# Data records:
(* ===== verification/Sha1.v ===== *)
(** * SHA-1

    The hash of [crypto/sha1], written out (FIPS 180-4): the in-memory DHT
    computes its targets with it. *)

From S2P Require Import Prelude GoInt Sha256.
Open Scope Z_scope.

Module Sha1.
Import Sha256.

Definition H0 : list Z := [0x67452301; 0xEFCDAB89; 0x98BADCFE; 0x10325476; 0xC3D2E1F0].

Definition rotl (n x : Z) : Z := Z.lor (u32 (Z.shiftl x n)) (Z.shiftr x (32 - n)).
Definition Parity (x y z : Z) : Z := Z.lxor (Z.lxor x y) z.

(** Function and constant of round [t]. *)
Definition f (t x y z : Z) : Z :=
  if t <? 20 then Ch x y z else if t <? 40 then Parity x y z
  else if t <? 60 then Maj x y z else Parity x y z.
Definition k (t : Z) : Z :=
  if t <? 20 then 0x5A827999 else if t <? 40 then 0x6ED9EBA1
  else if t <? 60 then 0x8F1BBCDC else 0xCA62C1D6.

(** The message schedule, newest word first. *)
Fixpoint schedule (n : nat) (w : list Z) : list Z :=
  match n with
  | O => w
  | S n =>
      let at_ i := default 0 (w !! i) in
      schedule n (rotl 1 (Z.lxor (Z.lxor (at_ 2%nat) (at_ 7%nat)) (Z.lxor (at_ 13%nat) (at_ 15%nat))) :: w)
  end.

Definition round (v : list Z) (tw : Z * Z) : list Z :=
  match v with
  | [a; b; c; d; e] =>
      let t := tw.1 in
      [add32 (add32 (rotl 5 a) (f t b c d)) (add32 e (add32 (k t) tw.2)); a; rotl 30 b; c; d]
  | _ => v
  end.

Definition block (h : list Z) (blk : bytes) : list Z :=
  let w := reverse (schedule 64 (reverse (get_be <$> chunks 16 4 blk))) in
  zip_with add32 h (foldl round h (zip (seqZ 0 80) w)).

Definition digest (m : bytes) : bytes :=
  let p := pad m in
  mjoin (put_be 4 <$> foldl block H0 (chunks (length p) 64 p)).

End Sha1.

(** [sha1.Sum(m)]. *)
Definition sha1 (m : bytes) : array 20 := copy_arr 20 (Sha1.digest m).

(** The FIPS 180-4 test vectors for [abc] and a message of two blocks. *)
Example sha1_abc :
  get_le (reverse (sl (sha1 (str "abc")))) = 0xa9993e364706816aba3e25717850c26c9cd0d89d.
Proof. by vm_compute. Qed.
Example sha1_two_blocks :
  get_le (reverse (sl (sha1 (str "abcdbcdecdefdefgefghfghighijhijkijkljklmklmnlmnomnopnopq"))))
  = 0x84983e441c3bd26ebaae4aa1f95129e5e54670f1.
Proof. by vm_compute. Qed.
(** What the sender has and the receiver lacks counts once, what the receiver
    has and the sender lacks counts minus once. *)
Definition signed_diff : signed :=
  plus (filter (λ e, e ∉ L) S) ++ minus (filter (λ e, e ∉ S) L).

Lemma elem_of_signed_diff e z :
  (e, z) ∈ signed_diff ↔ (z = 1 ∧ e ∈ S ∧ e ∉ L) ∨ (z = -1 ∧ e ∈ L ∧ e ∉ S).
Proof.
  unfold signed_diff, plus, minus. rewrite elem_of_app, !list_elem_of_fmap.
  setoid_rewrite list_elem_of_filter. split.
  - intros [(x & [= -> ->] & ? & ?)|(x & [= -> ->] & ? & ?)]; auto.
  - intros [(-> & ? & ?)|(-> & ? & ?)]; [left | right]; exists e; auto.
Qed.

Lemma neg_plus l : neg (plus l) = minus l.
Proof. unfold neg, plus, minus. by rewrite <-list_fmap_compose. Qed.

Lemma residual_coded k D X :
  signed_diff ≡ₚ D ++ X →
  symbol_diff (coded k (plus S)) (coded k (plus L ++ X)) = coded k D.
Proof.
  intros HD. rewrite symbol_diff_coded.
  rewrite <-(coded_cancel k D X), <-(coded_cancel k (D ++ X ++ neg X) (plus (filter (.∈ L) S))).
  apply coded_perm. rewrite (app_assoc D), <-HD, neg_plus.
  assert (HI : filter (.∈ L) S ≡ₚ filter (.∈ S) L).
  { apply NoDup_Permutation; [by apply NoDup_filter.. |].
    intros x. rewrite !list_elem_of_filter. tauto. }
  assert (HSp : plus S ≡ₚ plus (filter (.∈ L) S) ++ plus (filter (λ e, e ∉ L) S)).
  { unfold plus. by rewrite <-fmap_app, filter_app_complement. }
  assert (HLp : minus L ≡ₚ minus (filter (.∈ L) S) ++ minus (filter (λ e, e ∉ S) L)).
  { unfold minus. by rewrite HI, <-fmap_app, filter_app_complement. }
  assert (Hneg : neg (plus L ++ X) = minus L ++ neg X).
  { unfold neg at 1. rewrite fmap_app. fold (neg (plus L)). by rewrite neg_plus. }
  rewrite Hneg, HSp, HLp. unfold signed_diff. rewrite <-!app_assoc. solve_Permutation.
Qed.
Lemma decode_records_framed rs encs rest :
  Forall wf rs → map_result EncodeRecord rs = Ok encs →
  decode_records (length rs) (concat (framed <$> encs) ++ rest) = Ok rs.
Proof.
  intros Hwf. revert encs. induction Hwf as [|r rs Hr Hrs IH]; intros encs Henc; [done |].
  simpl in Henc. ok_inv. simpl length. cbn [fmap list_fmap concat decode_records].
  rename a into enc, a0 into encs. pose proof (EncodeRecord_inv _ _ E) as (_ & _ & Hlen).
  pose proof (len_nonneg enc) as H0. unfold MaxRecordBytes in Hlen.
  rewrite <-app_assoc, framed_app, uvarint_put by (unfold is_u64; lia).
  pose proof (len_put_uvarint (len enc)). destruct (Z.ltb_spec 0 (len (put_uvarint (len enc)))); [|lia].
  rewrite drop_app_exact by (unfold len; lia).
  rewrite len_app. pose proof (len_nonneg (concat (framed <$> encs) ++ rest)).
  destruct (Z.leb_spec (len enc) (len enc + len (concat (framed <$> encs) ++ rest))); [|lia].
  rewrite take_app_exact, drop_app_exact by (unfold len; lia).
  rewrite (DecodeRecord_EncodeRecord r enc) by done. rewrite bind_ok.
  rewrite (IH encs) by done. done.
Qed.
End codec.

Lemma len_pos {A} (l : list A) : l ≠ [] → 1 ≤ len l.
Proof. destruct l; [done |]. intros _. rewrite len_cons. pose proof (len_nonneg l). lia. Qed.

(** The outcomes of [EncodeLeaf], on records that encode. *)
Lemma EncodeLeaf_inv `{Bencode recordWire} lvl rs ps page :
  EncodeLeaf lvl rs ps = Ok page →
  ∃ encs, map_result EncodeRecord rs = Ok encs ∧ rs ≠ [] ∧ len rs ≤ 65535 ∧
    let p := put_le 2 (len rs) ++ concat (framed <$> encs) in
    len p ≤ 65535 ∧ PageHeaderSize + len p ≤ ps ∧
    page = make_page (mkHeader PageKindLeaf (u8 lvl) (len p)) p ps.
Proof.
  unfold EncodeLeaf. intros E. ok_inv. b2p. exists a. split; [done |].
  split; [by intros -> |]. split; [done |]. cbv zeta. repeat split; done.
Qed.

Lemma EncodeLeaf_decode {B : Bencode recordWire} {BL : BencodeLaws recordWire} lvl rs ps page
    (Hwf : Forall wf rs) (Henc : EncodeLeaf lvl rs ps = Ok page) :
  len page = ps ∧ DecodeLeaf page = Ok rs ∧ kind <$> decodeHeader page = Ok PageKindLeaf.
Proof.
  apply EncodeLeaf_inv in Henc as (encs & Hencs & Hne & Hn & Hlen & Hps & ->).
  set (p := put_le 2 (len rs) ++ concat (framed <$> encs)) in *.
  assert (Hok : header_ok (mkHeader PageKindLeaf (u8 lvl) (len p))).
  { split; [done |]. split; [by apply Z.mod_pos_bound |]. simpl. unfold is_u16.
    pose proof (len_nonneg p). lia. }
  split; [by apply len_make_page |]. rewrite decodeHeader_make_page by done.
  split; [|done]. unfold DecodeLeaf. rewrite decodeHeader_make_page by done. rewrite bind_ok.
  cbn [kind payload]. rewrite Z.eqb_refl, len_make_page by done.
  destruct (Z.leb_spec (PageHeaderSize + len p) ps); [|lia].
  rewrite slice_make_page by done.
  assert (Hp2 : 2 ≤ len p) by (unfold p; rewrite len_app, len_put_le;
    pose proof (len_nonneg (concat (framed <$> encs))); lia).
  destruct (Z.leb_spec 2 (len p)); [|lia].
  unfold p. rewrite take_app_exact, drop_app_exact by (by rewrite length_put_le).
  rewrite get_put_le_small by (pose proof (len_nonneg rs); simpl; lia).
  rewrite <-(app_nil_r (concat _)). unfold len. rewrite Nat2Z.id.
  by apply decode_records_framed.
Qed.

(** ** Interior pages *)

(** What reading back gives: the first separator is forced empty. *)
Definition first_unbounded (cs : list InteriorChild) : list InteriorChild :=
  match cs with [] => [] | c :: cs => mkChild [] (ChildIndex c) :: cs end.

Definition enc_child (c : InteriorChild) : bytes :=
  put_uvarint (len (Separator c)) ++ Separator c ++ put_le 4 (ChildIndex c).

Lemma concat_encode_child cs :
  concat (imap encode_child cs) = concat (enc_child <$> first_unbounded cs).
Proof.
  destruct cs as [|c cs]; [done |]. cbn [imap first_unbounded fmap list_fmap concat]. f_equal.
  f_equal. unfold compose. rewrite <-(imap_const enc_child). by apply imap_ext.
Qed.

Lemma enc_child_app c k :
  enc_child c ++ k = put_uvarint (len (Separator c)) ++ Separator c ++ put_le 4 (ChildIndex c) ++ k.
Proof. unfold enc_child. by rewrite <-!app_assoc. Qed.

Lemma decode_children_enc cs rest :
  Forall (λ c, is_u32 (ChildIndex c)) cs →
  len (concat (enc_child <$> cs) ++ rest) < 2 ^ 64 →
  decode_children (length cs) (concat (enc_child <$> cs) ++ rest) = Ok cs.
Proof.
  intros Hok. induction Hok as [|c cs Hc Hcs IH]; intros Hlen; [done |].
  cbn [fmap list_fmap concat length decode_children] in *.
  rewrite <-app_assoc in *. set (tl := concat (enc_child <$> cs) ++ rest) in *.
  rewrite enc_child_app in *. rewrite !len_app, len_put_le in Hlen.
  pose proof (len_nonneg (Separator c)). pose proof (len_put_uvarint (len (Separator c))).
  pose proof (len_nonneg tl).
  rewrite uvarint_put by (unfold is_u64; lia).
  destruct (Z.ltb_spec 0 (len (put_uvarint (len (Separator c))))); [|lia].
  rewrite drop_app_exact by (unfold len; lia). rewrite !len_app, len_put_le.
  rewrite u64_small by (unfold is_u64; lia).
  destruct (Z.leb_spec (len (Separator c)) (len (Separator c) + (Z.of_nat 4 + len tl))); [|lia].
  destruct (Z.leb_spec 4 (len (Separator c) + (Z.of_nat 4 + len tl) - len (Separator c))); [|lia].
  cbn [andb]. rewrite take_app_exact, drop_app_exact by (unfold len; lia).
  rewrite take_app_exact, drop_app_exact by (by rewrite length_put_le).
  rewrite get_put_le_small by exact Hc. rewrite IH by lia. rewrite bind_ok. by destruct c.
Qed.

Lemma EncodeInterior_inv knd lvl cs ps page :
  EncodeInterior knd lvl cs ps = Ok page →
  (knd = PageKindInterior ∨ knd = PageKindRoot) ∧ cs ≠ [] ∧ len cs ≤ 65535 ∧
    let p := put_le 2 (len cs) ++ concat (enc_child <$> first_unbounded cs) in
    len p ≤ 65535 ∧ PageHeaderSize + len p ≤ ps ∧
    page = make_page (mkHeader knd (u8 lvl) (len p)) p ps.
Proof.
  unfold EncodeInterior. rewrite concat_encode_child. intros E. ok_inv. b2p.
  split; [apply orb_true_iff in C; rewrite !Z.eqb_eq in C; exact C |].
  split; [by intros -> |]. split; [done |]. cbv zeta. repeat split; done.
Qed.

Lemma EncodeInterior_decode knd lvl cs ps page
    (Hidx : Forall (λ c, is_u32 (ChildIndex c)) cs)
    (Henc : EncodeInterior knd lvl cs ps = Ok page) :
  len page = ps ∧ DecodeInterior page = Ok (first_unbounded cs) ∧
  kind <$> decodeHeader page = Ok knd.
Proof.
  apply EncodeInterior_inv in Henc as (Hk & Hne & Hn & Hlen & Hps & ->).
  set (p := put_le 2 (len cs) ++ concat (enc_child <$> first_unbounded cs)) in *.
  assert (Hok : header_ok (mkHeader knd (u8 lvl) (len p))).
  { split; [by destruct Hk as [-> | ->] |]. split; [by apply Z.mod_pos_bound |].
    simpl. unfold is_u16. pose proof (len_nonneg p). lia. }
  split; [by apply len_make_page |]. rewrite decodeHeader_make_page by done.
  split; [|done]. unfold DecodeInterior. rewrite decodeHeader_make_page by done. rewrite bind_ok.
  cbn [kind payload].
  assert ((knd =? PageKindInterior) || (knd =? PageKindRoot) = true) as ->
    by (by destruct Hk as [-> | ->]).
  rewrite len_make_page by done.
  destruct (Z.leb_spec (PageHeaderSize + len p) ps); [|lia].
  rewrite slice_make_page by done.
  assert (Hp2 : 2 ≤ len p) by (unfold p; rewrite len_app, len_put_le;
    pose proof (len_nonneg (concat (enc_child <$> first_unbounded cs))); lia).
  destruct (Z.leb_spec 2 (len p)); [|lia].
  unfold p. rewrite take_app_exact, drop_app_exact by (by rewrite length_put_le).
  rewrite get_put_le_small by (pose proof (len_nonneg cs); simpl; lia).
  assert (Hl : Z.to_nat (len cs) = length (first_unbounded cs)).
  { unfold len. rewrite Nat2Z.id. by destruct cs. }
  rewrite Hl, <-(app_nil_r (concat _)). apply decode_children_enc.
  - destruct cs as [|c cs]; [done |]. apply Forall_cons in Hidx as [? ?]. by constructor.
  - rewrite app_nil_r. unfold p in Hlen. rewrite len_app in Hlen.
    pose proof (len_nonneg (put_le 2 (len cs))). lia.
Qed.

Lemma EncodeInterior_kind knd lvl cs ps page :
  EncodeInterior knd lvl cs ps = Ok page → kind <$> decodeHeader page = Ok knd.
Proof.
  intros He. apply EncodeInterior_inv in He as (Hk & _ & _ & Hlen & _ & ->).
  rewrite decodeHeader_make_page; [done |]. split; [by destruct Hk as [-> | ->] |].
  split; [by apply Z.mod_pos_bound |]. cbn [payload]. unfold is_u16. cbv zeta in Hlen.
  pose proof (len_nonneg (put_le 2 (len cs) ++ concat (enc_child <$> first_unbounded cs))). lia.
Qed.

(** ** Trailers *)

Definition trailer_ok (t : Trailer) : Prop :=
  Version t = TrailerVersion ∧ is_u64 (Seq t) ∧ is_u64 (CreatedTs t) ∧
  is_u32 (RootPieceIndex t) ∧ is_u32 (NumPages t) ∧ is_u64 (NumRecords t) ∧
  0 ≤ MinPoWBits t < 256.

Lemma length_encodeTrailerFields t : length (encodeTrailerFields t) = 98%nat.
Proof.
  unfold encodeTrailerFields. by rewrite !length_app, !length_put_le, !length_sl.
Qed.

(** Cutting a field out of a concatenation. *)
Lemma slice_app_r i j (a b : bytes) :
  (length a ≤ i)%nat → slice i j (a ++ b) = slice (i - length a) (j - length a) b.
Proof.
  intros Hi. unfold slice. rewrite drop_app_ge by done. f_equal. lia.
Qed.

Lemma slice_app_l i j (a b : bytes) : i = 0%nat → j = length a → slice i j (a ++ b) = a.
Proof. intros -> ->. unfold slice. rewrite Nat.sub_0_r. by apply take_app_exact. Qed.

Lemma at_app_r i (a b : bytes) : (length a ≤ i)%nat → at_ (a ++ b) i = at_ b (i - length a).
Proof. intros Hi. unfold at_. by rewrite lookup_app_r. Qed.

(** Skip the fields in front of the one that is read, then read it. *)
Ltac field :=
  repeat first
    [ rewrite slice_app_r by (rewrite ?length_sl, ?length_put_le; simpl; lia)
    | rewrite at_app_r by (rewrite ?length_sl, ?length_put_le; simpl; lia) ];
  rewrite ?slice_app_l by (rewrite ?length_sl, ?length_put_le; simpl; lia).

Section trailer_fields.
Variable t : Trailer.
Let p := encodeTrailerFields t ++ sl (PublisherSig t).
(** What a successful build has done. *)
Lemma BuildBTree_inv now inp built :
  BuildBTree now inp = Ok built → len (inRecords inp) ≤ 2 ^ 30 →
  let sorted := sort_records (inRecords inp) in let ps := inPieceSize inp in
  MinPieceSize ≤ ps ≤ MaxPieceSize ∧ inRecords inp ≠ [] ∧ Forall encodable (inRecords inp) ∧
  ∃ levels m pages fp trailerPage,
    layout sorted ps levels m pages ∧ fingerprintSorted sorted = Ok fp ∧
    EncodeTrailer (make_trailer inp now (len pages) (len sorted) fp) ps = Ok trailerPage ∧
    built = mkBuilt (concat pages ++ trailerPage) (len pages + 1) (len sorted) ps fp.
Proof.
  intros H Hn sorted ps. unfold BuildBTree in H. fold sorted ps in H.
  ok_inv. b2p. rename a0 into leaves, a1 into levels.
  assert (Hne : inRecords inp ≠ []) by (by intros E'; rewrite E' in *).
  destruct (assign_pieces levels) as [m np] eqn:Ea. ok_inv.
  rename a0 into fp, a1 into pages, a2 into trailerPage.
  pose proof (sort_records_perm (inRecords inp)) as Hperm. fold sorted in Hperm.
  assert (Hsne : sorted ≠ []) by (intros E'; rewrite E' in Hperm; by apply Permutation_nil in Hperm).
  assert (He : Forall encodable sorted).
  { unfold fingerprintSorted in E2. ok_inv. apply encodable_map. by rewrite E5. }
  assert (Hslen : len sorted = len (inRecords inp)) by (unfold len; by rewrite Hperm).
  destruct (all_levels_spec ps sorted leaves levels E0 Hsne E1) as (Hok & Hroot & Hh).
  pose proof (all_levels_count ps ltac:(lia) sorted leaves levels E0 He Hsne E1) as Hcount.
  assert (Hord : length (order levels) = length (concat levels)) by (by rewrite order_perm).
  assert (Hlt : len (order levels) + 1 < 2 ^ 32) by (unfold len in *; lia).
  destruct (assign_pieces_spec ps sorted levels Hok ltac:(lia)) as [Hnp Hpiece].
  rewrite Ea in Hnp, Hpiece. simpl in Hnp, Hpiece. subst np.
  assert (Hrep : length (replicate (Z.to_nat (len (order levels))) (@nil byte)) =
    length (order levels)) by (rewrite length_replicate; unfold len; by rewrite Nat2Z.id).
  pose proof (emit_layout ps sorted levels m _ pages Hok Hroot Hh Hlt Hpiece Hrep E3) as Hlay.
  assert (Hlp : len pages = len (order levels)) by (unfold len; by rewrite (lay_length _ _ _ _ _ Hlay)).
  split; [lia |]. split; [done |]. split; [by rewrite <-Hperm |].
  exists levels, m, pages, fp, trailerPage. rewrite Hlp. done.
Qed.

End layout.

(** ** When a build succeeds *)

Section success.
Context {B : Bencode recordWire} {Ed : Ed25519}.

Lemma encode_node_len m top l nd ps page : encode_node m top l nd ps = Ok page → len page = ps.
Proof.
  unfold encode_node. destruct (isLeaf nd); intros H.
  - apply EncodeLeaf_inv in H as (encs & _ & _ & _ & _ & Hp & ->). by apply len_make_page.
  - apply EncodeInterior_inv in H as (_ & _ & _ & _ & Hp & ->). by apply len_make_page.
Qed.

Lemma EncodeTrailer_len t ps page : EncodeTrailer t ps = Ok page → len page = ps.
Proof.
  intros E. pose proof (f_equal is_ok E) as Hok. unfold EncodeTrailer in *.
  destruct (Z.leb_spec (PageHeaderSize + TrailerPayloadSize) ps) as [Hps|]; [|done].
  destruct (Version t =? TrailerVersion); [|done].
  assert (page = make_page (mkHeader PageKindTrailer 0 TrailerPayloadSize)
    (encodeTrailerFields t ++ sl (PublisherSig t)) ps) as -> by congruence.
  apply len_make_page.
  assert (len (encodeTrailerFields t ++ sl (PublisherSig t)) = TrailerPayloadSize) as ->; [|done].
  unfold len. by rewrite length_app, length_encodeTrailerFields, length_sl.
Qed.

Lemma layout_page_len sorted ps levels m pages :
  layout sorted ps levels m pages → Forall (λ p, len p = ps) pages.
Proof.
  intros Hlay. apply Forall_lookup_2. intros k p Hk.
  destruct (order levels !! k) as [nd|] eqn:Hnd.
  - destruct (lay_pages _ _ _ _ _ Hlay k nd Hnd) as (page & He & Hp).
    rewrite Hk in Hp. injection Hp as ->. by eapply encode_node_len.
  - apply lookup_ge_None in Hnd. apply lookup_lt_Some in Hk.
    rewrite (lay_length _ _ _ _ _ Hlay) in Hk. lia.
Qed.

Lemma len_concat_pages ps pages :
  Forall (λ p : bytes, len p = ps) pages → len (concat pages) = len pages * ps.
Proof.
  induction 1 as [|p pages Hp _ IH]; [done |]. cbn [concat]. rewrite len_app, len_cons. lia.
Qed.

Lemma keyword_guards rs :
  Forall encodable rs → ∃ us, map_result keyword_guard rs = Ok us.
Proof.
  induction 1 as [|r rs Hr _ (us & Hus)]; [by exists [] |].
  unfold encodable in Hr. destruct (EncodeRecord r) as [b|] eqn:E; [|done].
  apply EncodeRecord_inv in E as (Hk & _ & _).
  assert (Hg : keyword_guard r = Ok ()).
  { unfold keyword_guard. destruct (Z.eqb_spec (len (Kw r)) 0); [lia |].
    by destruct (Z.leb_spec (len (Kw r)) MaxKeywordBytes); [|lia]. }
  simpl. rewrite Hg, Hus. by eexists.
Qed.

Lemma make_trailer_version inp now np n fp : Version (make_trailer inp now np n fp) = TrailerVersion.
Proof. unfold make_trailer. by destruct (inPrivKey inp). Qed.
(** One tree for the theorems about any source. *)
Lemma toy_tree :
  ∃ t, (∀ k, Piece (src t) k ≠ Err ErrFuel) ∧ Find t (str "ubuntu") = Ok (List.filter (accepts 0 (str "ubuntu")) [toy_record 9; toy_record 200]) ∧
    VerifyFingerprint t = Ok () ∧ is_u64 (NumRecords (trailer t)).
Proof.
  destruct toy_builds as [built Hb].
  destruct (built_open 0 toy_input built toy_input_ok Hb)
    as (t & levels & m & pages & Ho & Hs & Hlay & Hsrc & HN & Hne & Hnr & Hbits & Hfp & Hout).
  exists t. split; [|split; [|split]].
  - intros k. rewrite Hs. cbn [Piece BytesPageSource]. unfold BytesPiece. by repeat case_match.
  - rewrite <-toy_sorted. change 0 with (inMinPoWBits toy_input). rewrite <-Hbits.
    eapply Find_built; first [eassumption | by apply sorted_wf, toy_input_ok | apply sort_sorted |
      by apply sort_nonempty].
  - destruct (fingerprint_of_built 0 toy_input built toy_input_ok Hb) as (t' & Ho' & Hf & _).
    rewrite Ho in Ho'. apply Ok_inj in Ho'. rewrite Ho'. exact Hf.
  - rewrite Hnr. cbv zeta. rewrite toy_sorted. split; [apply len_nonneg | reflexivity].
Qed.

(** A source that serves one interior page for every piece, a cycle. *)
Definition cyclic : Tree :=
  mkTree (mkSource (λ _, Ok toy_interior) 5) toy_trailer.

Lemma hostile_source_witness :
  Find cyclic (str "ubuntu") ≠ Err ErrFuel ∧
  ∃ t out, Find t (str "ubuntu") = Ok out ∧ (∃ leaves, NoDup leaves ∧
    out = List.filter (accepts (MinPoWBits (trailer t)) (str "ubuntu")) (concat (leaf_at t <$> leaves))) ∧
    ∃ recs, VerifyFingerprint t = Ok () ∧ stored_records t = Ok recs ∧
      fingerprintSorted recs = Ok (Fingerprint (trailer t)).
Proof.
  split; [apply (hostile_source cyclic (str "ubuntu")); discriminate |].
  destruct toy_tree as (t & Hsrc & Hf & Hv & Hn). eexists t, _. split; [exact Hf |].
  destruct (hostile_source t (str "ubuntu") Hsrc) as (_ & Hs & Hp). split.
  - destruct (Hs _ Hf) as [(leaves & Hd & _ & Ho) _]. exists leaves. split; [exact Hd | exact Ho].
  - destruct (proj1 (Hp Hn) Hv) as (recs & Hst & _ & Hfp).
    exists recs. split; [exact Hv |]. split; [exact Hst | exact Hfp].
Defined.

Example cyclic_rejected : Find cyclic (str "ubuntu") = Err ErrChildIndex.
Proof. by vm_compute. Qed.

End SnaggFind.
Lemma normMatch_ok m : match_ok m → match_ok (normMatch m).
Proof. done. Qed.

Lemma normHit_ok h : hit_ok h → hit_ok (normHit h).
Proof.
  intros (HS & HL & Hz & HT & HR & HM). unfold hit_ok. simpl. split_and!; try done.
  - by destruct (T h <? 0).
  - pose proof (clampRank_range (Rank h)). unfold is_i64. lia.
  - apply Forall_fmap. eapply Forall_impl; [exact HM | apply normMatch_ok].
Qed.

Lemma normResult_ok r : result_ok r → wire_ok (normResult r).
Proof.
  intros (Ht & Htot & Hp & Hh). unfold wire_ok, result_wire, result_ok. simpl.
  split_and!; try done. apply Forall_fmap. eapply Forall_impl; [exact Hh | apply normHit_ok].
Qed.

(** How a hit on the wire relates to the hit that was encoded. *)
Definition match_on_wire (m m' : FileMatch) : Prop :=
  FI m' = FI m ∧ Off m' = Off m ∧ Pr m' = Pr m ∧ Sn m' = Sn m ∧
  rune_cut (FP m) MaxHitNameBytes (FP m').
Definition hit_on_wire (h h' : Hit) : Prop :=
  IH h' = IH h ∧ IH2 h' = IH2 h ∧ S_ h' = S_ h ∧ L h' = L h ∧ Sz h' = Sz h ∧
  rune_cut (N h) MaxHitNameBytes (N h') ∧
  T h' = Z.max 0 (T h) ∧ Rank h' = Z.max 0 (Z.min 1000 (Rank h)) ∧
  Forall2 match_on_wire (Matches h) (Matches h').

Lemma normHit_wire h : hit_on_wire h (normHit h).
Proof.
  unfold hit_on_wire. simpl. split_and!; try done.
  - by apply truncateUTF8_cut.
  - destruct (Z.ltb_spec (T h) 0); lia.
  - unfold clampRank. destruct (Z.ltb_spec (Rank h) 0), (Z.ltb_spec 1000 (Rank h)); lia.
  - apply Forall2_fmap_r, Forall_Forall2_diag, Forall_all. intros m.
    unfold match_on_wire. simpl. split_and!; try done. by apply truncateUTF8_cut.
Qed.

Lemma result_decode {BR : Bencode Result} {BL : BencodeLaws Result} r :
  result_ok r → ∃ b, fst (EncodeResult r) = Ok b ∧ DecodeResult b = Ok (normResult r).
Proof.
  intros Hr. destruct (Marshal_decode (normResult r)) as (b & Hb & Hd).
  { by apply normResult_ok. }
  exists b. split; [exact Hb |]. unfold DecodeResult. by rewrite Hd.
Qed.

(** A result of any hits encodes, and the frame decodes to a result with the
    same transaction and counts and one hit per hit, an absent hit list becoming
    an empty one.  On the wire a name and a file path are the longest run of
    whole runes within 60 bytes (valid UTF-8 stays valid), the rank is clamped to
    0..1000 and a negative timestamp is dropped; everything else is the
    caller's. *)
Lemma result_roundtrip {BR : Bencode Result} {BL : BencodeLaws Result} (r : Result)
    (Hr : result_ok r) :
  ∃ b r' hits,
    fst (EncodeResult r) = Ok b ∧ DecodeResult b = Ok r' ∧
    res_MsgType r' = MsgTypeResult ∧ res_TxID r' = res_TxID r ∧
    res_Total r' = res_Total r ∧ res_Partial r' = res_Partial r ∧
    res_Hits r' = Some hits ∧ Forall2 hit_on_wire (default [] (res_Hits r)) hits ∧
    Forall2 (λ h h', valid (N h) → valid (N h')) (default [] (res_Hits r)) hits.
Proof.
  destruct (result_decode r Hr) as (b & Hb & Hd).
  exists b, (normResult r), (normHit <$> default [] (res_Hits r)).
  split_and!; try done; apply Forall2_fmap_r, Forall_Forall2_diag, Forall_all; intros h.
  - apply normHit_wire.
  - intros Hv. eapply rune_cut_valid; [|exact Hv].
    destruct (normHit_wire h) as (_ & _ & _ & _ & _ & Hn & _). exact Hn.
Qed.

# What you have to do:
Lines to set down from above: the line with "FI m' = FI m", the line with "res_MsgType r' = MsgTypeResult", and every line between, each exactly as written.

# Your response:
  FI m' = FI m ∧ Off m' = Off m ∧ Pr m' = Pr m ∧ Sn m' = Sn m ∧
  rune_cut (FP m) MaxHitNameBytes (FP m').
Definition hit_on_wire (h h' : Hit) : Prop :=
  IH h' = IH h ∧ IH2 h' = IH2 h ∧ S_ h' = S_ h ∧ L h' = L h ∧ Sz h' = Sz h ∧
  rune_cut (N h) MaxHitNameBytes (N h') ∧
  T h' = Z.max 0 (T h) ∧ Rank h' = Z.max 0 (Z.min 1000 (Rank h)) ∧
  Forall2 match_on_wire (Matches h) (Matches h').

Lemma normHit_wire h : hit_on_wire h (normHit h).
Proof.
  unfold hit_on_wire. simpl. split_and!; try done.
  - by apply truncateUTF8_cut.
  - destruct (Z.ltb_spec (T h) 0); lia.
  - unfold clampRank. destruct (Z.ltb_spec (Rank h) 0), (Z.ltb_spec 1000 (Rank h)); lia.
  - apply Forall2_fmap_r, Forall_Forall2_diag, Forall_all. intros m.
    unfold match_on_wire. simpl. split_and!; try done. by apply truncateUTF8_cut.
Qed.

Lemma result_decode {BR : Bencode Result} {BL : BencodeLaws Result} r :
  result_ok r → ∃ b, fst (EncodeResult r) = Ok b ∧ DecodeResult b = Ok (normResult r).
Proof.
  intros Hr. destruct (Marshal_decode (normResult r)) as (b & Hb & Hd).
  { by apply normResult_ok. }
  exists b. split; [exact Hb |]. unfold DecodeResult. by rewrite Hd.
Qed.

(** A result of any hits encodes, and the frame decodes to a result with the
    same transaction and counts and one hit per hit, an absent hit list becoming
    an empty one.  On the wire a name and a file path are the longest run of
    whole runes within 60 bytes (valid UTF-8 stays valid), the rank is clamped to
    0..1000 and a negative timestamp is dropped; everything else is the
    caller's. *)
Lemma result_roundtrip {BR : Bencode Result} {BL : BencodeLaws Result} (r : Result)
    (Hr : result_ok r) :
  ∃ b r' hits,
    fst (EncodeResult r) = Ok b ∧ DecodeResult b = Ok r' ∧
    res_MsgType r' = MsgTypeResult ∧ res_TxID r' = res_TxID r ∧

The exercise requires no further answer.